A USA warplane shot down an armed drone linked to Syrian regime forces, the Pentagon said Tuesday, the latest in a series of incidents between US -backed forces and the regime of Bashar Assad that threatens to escalate the conflict there.

The incident occurred in the same vicinity as previous conflicts with pro-regime forces, near the combat outpost in At-Tanf, where a contingent of USA and coalition advisers are supporting a force to fight the Islamic State, also known as ISIS.

The US-led coalition said the location was close to where another "pro-[Assad] regime" drone, which intelligence sources had also identified as Iranian, was shot down on June 8.

Russia's defense ministry says it will treat USA -led coalition planes in Syria, west of the Euphrates River, as targets after the US military shot down a Syrian Air Force jet on Sunday.

Earlier this month, the US shot down another pro-regime drone in the same area after it dropped munitions near coalition forces.

The dispute over the Syrian attack on the US -backed fighters and the American response came as Iran launched ballistic missiles at Islamic State strongholds in eastern Syria in retaliation for a pair of attacks by extremists in Tehran earlier this month that killed 17 people and wounded more than 50.

Since the downing of the Syrian jet, Russian Federation has threatened to target U.S. and US-led coalition jets flying over Syria west of the Euphrates river. Russia's defense ministry warned it will start tracking coalition aircraft west of the Euphrates River, calling the shootdown a "cynical violation" of Syria's sovereignty.

Russian Federation said Washington had failed to use the line - a vital incident-prevention tool - before targeting the plane near Raqqa.

Since Feb. 17, total gains in the greater area of West Mosul are about 788 square kilometers - 304 square miles - and Iraqi forces have gained 4,300 square kilometers - 660 square miles - since the larger Mosul operation began in October, Davis said.

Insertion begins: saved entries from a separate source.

(** The boto3 clients.  A handler stands for the call together with the
    projection the helper applies to its response (["graphqlApi"],
    ["dataSource"], ["Table"], ["TopicArn"], ...).  The client method
    [create_function] is [create_function_call] here; the helper of
    [helpers_pipeline_resolvers.py] keeps the name [create_function]. *)
Record appsync_client (W : Type) : Type := AppSyncClient
  { list_graphql_apis : option string -> handler W list_apis_response;
    create_graphql_api : create_api_kwargs -> handler W graphql_api;
    start_schema_creation : string -> string -> handler W unit;
    get_schema_creation_status : string -> handler W schema_status;
    create_api_key : string -> string -> Z -> handler W api_key;
    list_data_sources : string -> handler W list_ds_response;
    create_data_source : data_source_request -> handler W data_source;
    update_resolver : resolver_request -> handler W unit;
    create_resolver : resolver_request -> handler W unit;
    update_function : function_request -> handler W function_configuration;
    create_function_call : function_request -> handler W function_configuration }.
Arguments list_graphql_apis {W} a.
Arguments create_graphql_api {W} a.
Arguments start_schema_creation {W} a.
Arguments get_schema_creation_status {W} a.
Arguments create_api_key {W} a.
Arguments list_data_sources {W} a.
Arguments create_data_source {W} a.
Arguments update_resolver {W} a.
Arguments create_resolver {W} a.
Arguments update_function {W} a.
Arguments create_function_call {W} a.

Record dynamodb_client (W : Type) : Type := DynamoDbClient
  { describe_table : string -> handler W table_description;
    create_table : table_request -> handler W table_description;
    wait_table_exists : string -> handler W unit }.
Arguments describe_table {W} d.
Arguments create_table {W} d.
Arguments wait_table_exists {W} d.

Record sns_client (W : Type) : Type := SnsClient
  { create_topic : string -> handler W string;
    list_topics : handler W (list string) }.
Arguments create_topic {W} s.
Arguments list_topics {W} s.

Record sqs_client (W : Type) : Type := SqsClient
  { create_queue : string -> list (string * string) -> handler W string;
    get_queue_attributes : string -> list string -> handler W string;
    list_queues : string -> handler W list_queues_response }.
Arguments create_queue {W} s.
Arguments get_queue_attributes {W} s.
Arguments list_queues {W} s.

(** What the helpers use besides the clients: [pathlib.Path.read_bytes],
    the clock (microseconds since the epoch, UTC) and [time.sleep]. *)
Record environment (W : Type) : Type := Environment
  { read_bytes : string -> handler W string;
    utc_now : W -> Z;
    sleep : Z -> W -> W }.
Arguments read_bytes {W} e.
Arguments utc_now {W} e.
Arguments sleep {W} e.

Section Monad.
Context {W : Type}.

Definition ret {A : Type} (a : A) : M W A := fun s => (Returned a, s).

Definition raise {A : Type} (e : exn) : M W A := fun s => (Raised e, s).

Definition out_of_fuel {A : Type} : M W A := fun s => (OutOfFuel, s).

Definition bind {A B : Type} (m : M W A) (k : A -> M W B) : M W B :=
  fun s =>
    match m s with
    | (Returned a, s') => k a s'
    | (Raised e, s') => (Raised e, s')
    | (OutOfFuel, s') => (OutOfFuel, s')
    end.

(** [try: body except <handles> as e: handler(e)] *)
Definition try_except {A : Type} (body : M W A) (handles : exn -> bool)
    (on_exn : exn -> M W A) : M W A :=
  fun s =>
    match body s with
    | (Raised e, s') => if handles e then on_exn e s' else (Raised e, s')
    | r => r
    end.

(** Issue a call: run the handler and record the event. *)
Definition call {A : Type} (ev : event) (h : handler W A) : M W A :=
  fun s =>
    let (r, w) := h (world s) in
    let s' := RunState w (log s ++ [ev]) in
    match r with
    | Ok a => (Returned a, s')
    | Raise e => (Raised e, s')
    end.

(** [time.sleep(seconds)] *)
Definition do_sleep (E : environment W) (seconds : Z) : M W unit :=
  fun s => (Returned tt, RunState (sleep E seconds (world s)) (log s ++ [Sleep seconds])).

(** [datetime.now(timezone.utc)] *)
Definition now (E : environment W) : M W Z :=
  fun s => (Returned (utc_now E (world s)), s).

(** A run from a fresh log. *)
Definition run {A : Type} (m : M W A) (w : W) : outcome A * run_state W :=
  m (RunState w []).

End Monad.

Declare Scope prov_scope.
Delimit Scope prov_scope with prov.
Notation "x <- m ;; k" := (bind m (fun x => k))
  (at level 61, m at next level, right associativity) : prov_scope.
Notation "m ;;; k" := (bind m (fun _ => k))
  (at level 61, right associativity) : prov_scope.
Open Scope prov_scope.

(** ** helpers_appsync.py *)

Module AppSync.

Section WithWorld.
Context {W : Type}.

Definition name_is (name : string) (api : graphql_api) : bool :=
  String.eqb (api_name api) name.

(** [find_api_by_name]: one round of the [while True] loop per unit of
    fuel.  [token] is what the previous page left; the first request and any
    request after a falsy token carry no [nextToken]. *)
Fixpoint find_api_by_name (fuel : nat) (client : appsync_client W)
    (name : string) (token : option string) : M W (option graphql_api) :=
  match fuel with
  | O => out_of_fuel
  | S fuel' =>
      let arg := if truthy token then token else None in
      resp <- call (ListGraphqlApis arg) (list_graphql_apis client arg) ;;
      match List.find (name_is name) (get_list (graphqlApis resp)) with
      | Some api => ret (Some api)
      | None =>
          let token := apis_nextToken resp in
          if truthy token then find_api_by_name fuel' client name token
          else ret None
      end
  end.

(** The keyword arguments [ensure_api] builds for the creation call. *)
Definition api_kwargs (name : string) (cloudwatch_logs_role_arn : option string)
    (enable_xray : bool) : create_api_kwargs :=
  CreateApiKwargs name "API_KEY" enable_xray
    (if truthy cloudwatch_logs_role_arn
     then match cloudwatch_logs_role_arn with
          | Some arn => Some (LogConfig arn "ERROR")
          | None => None
          end
     else None).

(** [ensure_api].  A descriptor found by name is a non-empty dict, so the
    test [if api:] is the test that the lookup did not return [None]. *)
Definition ensure_api (fuel : nat) (client : appsync_client W) (name : string)
    (cloudwatch_logs_role_arn : option string) (enable_xray : bool)
  : M W graphql_api :=
  api <- find_api_by_name fuel client name None ;;
  match api with
  | Some api => ret api
  | None =>
      let kwargs := api_kwargs name cloudwatch_logs_role_arn enable_xray in
      call (CreateGraphqlApi kwargs) (create_graphql_api client kwargs)
  end.

Definition terminal_status (s : option string) : bool :=
  match s with
  | Some s => String.eqb s "SUCCESS" || String.eqb s "FAILED"
              || String.eqb s "NOT_APPLICABLE"
  | None => false
  end.

Definition text_of (o : option string) : string :=
  match o with
  | Some s => s
  | None => "None"
  end.

Definition schema_error (st : option string) (details : string) : exn :=
  Exn RuntimeError
    ("Schema status=" ++ text_of st ++ ": " ++ PyStr.slice_to details 400).

(** The loop [for _ in range(30)] of [upload_schema], [n] rounds left. *)
Fixpoint poll_schema (n : nat) (E : environment W) (client : appsync_client W)
    (api_id : string) : M W unit :=
  match n with
  | O => ret tt
  | S n' =>
      st <- call (GetSchemaCreationStatus api_id)
                 (get_schema_creation_status client api_id) ;;
      let details := match details st with Some d => d | None => "" end in
      if terminal_status (status st) then
        if negb (match status st with
                 | Some s => String.eqb s "SUCCESS"
                 | None => false
                 end)
        then raise (schema_error (status st) details)
        else ret tt
      else
        do_sleep E 2 ;;; poll_schema n' E client api_id
  end.

Definition upload_schema (E : environment W) (client : appsync_client W)
    (api_id schema_path : string) : M W unit :=
  data <- call (ReadBytes schema_path) (read_bytes E schema_path) ;;
  call (StartSchemaCreation api_id data)
       (start_schema_creation client api_id data) ;;;
  poll_schema 30 E client api_id.





Definition lift {A : Type} (r : result A) : M W A :=
  match r with
  | Ok a => ret a
  | Raise e => raise e
  end.


Definition ds_named (name : string) (d : data_source) : bool :=
  String.eqb (ds_name d) name.

(** [xs[3]] *)
Definition index3 (xs : list string) : result string :=
  match List.nth_error xs 3 with
  | Some x => Ok x
  | None => Raise (Exn IndexError "list index out of range")
  end.

(** [xs[-1]] of a non-empty list. *)
Definition last_of (xs : list string) : string := List.last xs "".

Definition ensure_ddb_ds (client : appsync_client W)
    (api_id name table_arn role_arn : string) : M W data_source :=
  resp <- call (ListDataSources api_id) (list_data_sources client api_id) ;;
  match List.find (ds_named name) (get_list (dataSources resp)) with
  | Some d => ret d
  | None =>
      let table := last_of (PyStr.split "/" table_arn) in
      region <- lift (index3 (PyStr.split ":" table_arn)) ;;
      let req := DataSourceRequest api_id name "AMAZON_DYNAMODB"
                   (Some role_arn) (DynamodbConfig table region false) in
      call (CreateDataSource req) (create_data_source client req)
  end.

The Dutch government is sending a military refueling plane to Kuwait to assist the USA -led coalition carrying out airstrikes against the Islamic State group in Iraq and Syria.

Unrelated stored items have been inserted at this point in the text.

(** * The one-time-password operations of the login core

    A shallow embedding of [src/core/login/otp.js] (the Flow file) and of its
    TypeScript successor, which differ only in [repairOtp].  The file reads
    top-down like the source: the wire encodings the module imports, the login
    tree and stash it works on, the kit it hands to [applyKit], and then the
    exported functions one by one, followed by the properties proved of them.
    [extractHeaders] of the React Native client IO is embedded beside them.

    Asynchronous functions are state transformers over a [World] (the part of
    [ai.props] these functions can reach) that also say whether the promise
    resolved or rejected. *)

From Stdlib Require Import ZArith String Ascii.
From Stdlib.Strings Require Import Byte.
From stdpp Require Import base option list gmap strings.

Set Warnings "-register-all".

Local Open Scope string_scope.

(** ** RFC 4648 encodings ([import { base32, base64 } from 'rfc4648']) *)

Module Rfc4648.

Record Encoding := { chars : string; bits : nat }.

Definition base32Encoding : Encoding :=
  {| chars := "ABCDEFGHIJKLMNOPQRSTUVWXYZ234567"; bits := 5 |}.

Definition base64Encoding : Encoding :=
  {| chars := "ABCDEFGHIJKLMNOPQRSTUVWXYZabcdefghijklmnopqrstuvwxyz0123456789+/";
     bits := 6 |}.

(** The eight bits of a byte, most significant first. *)
Definition byteBits (b : byte) : list bool :=
  map (fun i => N.testbit (Byte.to_N b) (N.of_nat i)) [7; 6; 5; 4; 3; 2; 1; 0]%nat.

Definition dataBits (data : list byte) : list bool := flat_map byteBits data.

(** The value of the [i]-th group of [k] bits; bits past the end of the data
    count as zero, which is how the last, partial character is filled. *)
Definition group (bs : list bool) (k i : nat) : nat :=
  fold_left (fun acc j => 2 * acc + (if nth (i * k + j) bs false then 1 else 0))
            (seq 0 k) 0%nat.

(** Number of ['='] characters needed after [n] characters of [k] bits each
    to reach a byte boundary. *)
Definition padding (k n : nat) : nat :=
  default 0%nat (List.find (fun p => ((n + p) * k) mod 8 =? 0)%nat (seq 0 8)).

Definition stringify (e : Encoding) (data : list byte) : string :=
  let bs := dataBits data in
  let k := bits e in
  let n := ((List.length bs + k - 1) / k)%nat in
  let digit i := default "="%char (String.get (group bs k i) (chars e)) in
  string_of_list_ascii
    (map digit (seq 0 n) ++ repeat "="%char (padding k n)).

End Rfc4648.

Module base32.
Definition stringify : list byte -> string :=
  Rfc4648.stringify Rfc4648.base32Encoding.
End base32.

Module base64.
Definition stringify : list byte -> string :=
  Rfc4648.stringify Rfc4648.base64Encoding.
End base64.

(** ** Values on the wire and the remote login service *)

(** A JavaScript value as it is handed to [loginFetch] and serialised. *)
Inductive Json :=
| JNull
| JBool (b : bool)
| JNum (n : Z)
| JStr (s : string)
| JArr (items : list Json)
| JObj (fields : list (string * Json)).

Inductive Method := GET | POST | PUT | DELETE.

(** One request as the login service sees it.  [target] is the [loginId] a
    kit request is addressed by; the requests [loginFetch] is given directly
    carry their addressing inside [body]. *)
Record Request := {
  target : option string;
  method : Method;
  path : string;
  body : Json
}.

Inductive Reply :=
| Success (payload : Json)
| Failure (status : Z) (payload : Json).

(** What an asynchronous function can reject with. *)
Inductive Error :=
| TypeError                                  (* property read off [undefined] *)
| JsError (message : string)                 (* [throw new Error(message)] *)
| FetchError (status : Z) (payload : Json)   (* non-success reply *)
| CleanerError.                              (* a cleaner refused the reply *)

Inductive Result (A : Type) :=
| Ok (value : A)
| Err (e : Error).

Arguments Ok {A} value.
Arguments Err {A} e.

(** Modelled from the spec: the error taxonomy of its section 7.  The source
    has no class called ConfigurationError; the usage errors the spec files
    under that name (cancel-reset without 2FA, repair without a password) are
    the ones thrown as a plain [Error] with a message. *)
Definition isConfigurationError (e : Error) : bool :=
  match e with
  | JsError _ => true
  | _ => false
  end.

Earlier, the Russian military alleged that "the command of the coalition forces did not use the established communication channel for preventing incidents in Syrian airspace".

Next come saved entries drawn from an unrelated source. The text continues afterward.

(** A pass over "d:hhhhhh" at the end of the command stores the colour and
    ends the loop with 0; bytes that follow the sixth digit are not looked
    at as long as there is no comma among them. *)
Lemma token_last (fuel : nat) (leds : list Driver.rgb_led) (d : ascii)
    (h junk : string) (count n : Z) :
  plain_char d = true -> Driver.kstrtol (String d "") = inl n ->
  0 <= n < Driver.NUMBER_LEDS -> hex6 h = true -> 0 < count ->
  Driver.strchr_from junk "," = None ->
  Driver.parse_led_loop (S fuel) leds (String d (String ":" (h ++ junk)))
    count 0
  = Some (0, Driver.set_led (Z.to_nat n) (led_of_color h) leds).
Proof.
  intros Hd Hk Hn Hh Hcount Hjunk.
  rewrite (token_number_ok fuel leds d _ count n Hd Hk Hn) by lia.
  cbv zeta.
  pose proof (hex6_length h Hh) as Hlen.
  change (Driver.parse_hex_color (String d (String ":" (h ++ junk))) 2)
    with (Driver.parse_hex_color (h ++ junk) 0).
  rewrite (parse_hex_color_prefix h junk Hlen).
  pose proof (parse_hex_color_hex6 h "" Hh) as Hret.
  rewrite append_empty_r in Hret.
  unfold led_of_color, led_of_value.
  destruct (Driver.parse_hex_color h 0) as [ret color].
  cbn [fst snd] in *. subst ret. cbn [Z.ltb Z.compare].
  assert (Hs : Driver.strchr (String d (String ":" (h ++ junk))) 8 ","
               = None).
  { unfold Driver.strchr.
    change (skip 8 (String d (String ":" (h ++ junk))))
      with (skip 6 (h ++ junk)).
    pose proof (skip_exact h junk) as E. rewrite Hlen in E.
    rewrite E, Hjunk. reflexivity. }
  rewrite Hs. reflexivity.
Qed.

(** The loop of parse_led_colors, started on a command of the library whose
    entries it can all take, stores them one after the other and ends with
    0, also when bytes without a comma follow the last colour. *)
Lemma entries_accepted (f : Z -> string) (junk : string) :
  Driver.strchr_from junk "," = None ->
  forall (ps : list Z) (idx : Z) (leds : list Driver.rgb_led) (fuel : nat),
    ps <> [] -> 0 <= idx ->
    (forall k, (k < List.length ps)%nat ->
               entry_ok (nth k ps 0) (f (idx + Z.of_nat k))) ->
    (String.length (skip (sep_len idx) (led_text idx ps f) ++ junk) < fuel)%nat ->
    Driver.parse_led_loop fuel leds
      (skip (sep_len idx) (led_text idx ps f) ++ junk)
      (strlen (skip (sep_len idx) (led_text idx ps f) ++ junk)) 0
    = Some (0, apply_entries idx ps f leds).
Proof.
  intros Hjunk.
  induction ps as [|p ps IH]; intros idx leds fuel Hne Hidx Hok Hfuel;
    [contradiction|].
  rewrite command_body_cons in *.
  pose proof (Hok 0%nat ltac:(cbn; lia)) as Hp.
  cbn [nth] in Hp. rewrite Z.add_0_r in Hp.
  assert (Hm : (18 <= 19 - sep_len idx)%nat)
    by (unfold sep_len; destruct (idx >? 0); lia).
  destruct (entry_ok_token p (f idx) _ Hp Hm) as (d & E & Hd & Hk).
  rewrite E in *.
  destruct Hp as [Hp Hhex].
  pose proof (hex6_length _ Hhex) as Hlen.
  cbn [apply_entries].
  destruct fuel as [|fuel]; [lia|].
  destruct ps as [|x xs].
  - cbn [led_text apply_entries]. rewrite append_empty_r.
    change (String d (String ":" (f idx)) ++ junk)
      with (String d (String ":" (f idx ++ junk))).
    apply token_last; try assumption.
    rewrite !strlen_String.
    pose proof (strlen_nonneg (f idx ++ junk)). lia.
  - rewrite (led_text_next idx x xs f Hidx) in *.
    set (body' := skip (sep_len (idx + 1)) (led_text (idx + 1) (x :: xs) f))
      in *.
    replace ((String d (String ":" (f idx)) ++ String "," body') ++ junk)
      with (String d (String ":" (f idx ++ String "," (body' ++ junk))))
      in * by (cbn [append]; rewrite append_assoc; reflexivity).
    assert (Hcount : strlen (String d (String ":"
                                         (f idx ++ String "," (body' ++ junk))))
                     = 9 + strlen (body' ++ junk)).
    { rewrite !strlen_String, strlen_app, strlen_String.
      unfold strlen at 1. rewrite Hlen. lia. }
    assert (Hflen : String.length
                      (String d (String ":"
                                   (f idx ++ String "," (body' ++ junk))))
                    = (9 + String.length (body' ++ junk))%nat).
    { cbn [String.length]. rewrite string_length_app. cbn [String.length].
      lia. }
    rewrite (token_stored fuel leds d (f idx) (body' ++ junk) _ p
               Hd Hk Hp Hhex)
      by (rewrite Hcount; pose proof (strlen_nonneg (body' ++ junk)); lia).
    replace (String d (String ":" (f idx ++ String "," (body' ++ junk))))
      with (String d (String ":" (f idx ++ String "," "")) ++ (body' ++ junk))
      by (cbn [append]; rewrite append_assoc; reflexivity).
    assert (Hpre : String.length (String d (String ":" (f idx ++ String "," "")))
                   = 9%nat).
    { cbn [String.length]. rewrite string_length_app. cbn [String.length].
      lia. }
    pose proof (parse_led_loop_app
                  (String d (String ":" (f idx ++ String "," "")))
                  (body' ++ junk)
                  (strlen (String d (String ":" (f idx ++ String "," ""))
                           ++ (body' ++ junk)))
                  fuel (Driver.set_led (Z.to_nat p) (led_of_color (f idx)) leds)
                  0) as A.
    rewrite Hpre in A. change (9 + 0)%nat with 9%nat in A. rewrite A.
    replace (strlen (String d (String ":" (f idx ++ String "," ""))
                     ++ (body' ++ junk))
             - strlen (String d (String ":" (f idx ++ String "," ""))))
      with (strlen (body' ++ junk))
      by (rewrite (strlen_app _ (body' ++ junk)); lia).
    apply IH.
    + discriminate.
    + lia.
    + intros k Hk'.
      replace (idx + 1 + Z.of_nat k) with (idx + Z.of_nat (S k)) by lia.
      apply (Hok (S k)). cbn [List.length] in *. lia.
    + change (String.length (body' ++ junk) < fuel)%nat. lia.
Qed.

At the same time, two U.S. officials told CNN television that an American F-15E fighter shot down drones on Monday, June 19, 55 kilometers from the border of the de-confliction zone. The US believes it has the right to occupy a part of Syria and demands that a de-confliction zone around the town of Tanf in southwest Syria where there is a coalition training base for forces fighting the Islamic State not be entered by Syrian government forces. As the Islamic State holds less and less territory conflicts of the US-led coalition with the Assad regime, Russians, Iranians, and Hezbollah are ever more likely.

Activists say a "de-escalation agreement" brokered by Iran, Russia and Turkey in May has brought little relief.

The Coalition's mission is to defeat ISIS in Iraq and Syria. This initiative is argued to impose because it's been 6 years that the nation is at war, and this step of ending all combat actions in the region for 2 days will sustenance of national reunion after several years of violence, says a Syrian official. It is still unclear what the missiles struck, and Iran has provided few details.

A Syrian military official in Damascus said the truce was not extended.

The U.S. -led coalition, which has in recent weeks escalated its aerial bombing campaign in northern Syria and Raqqa province.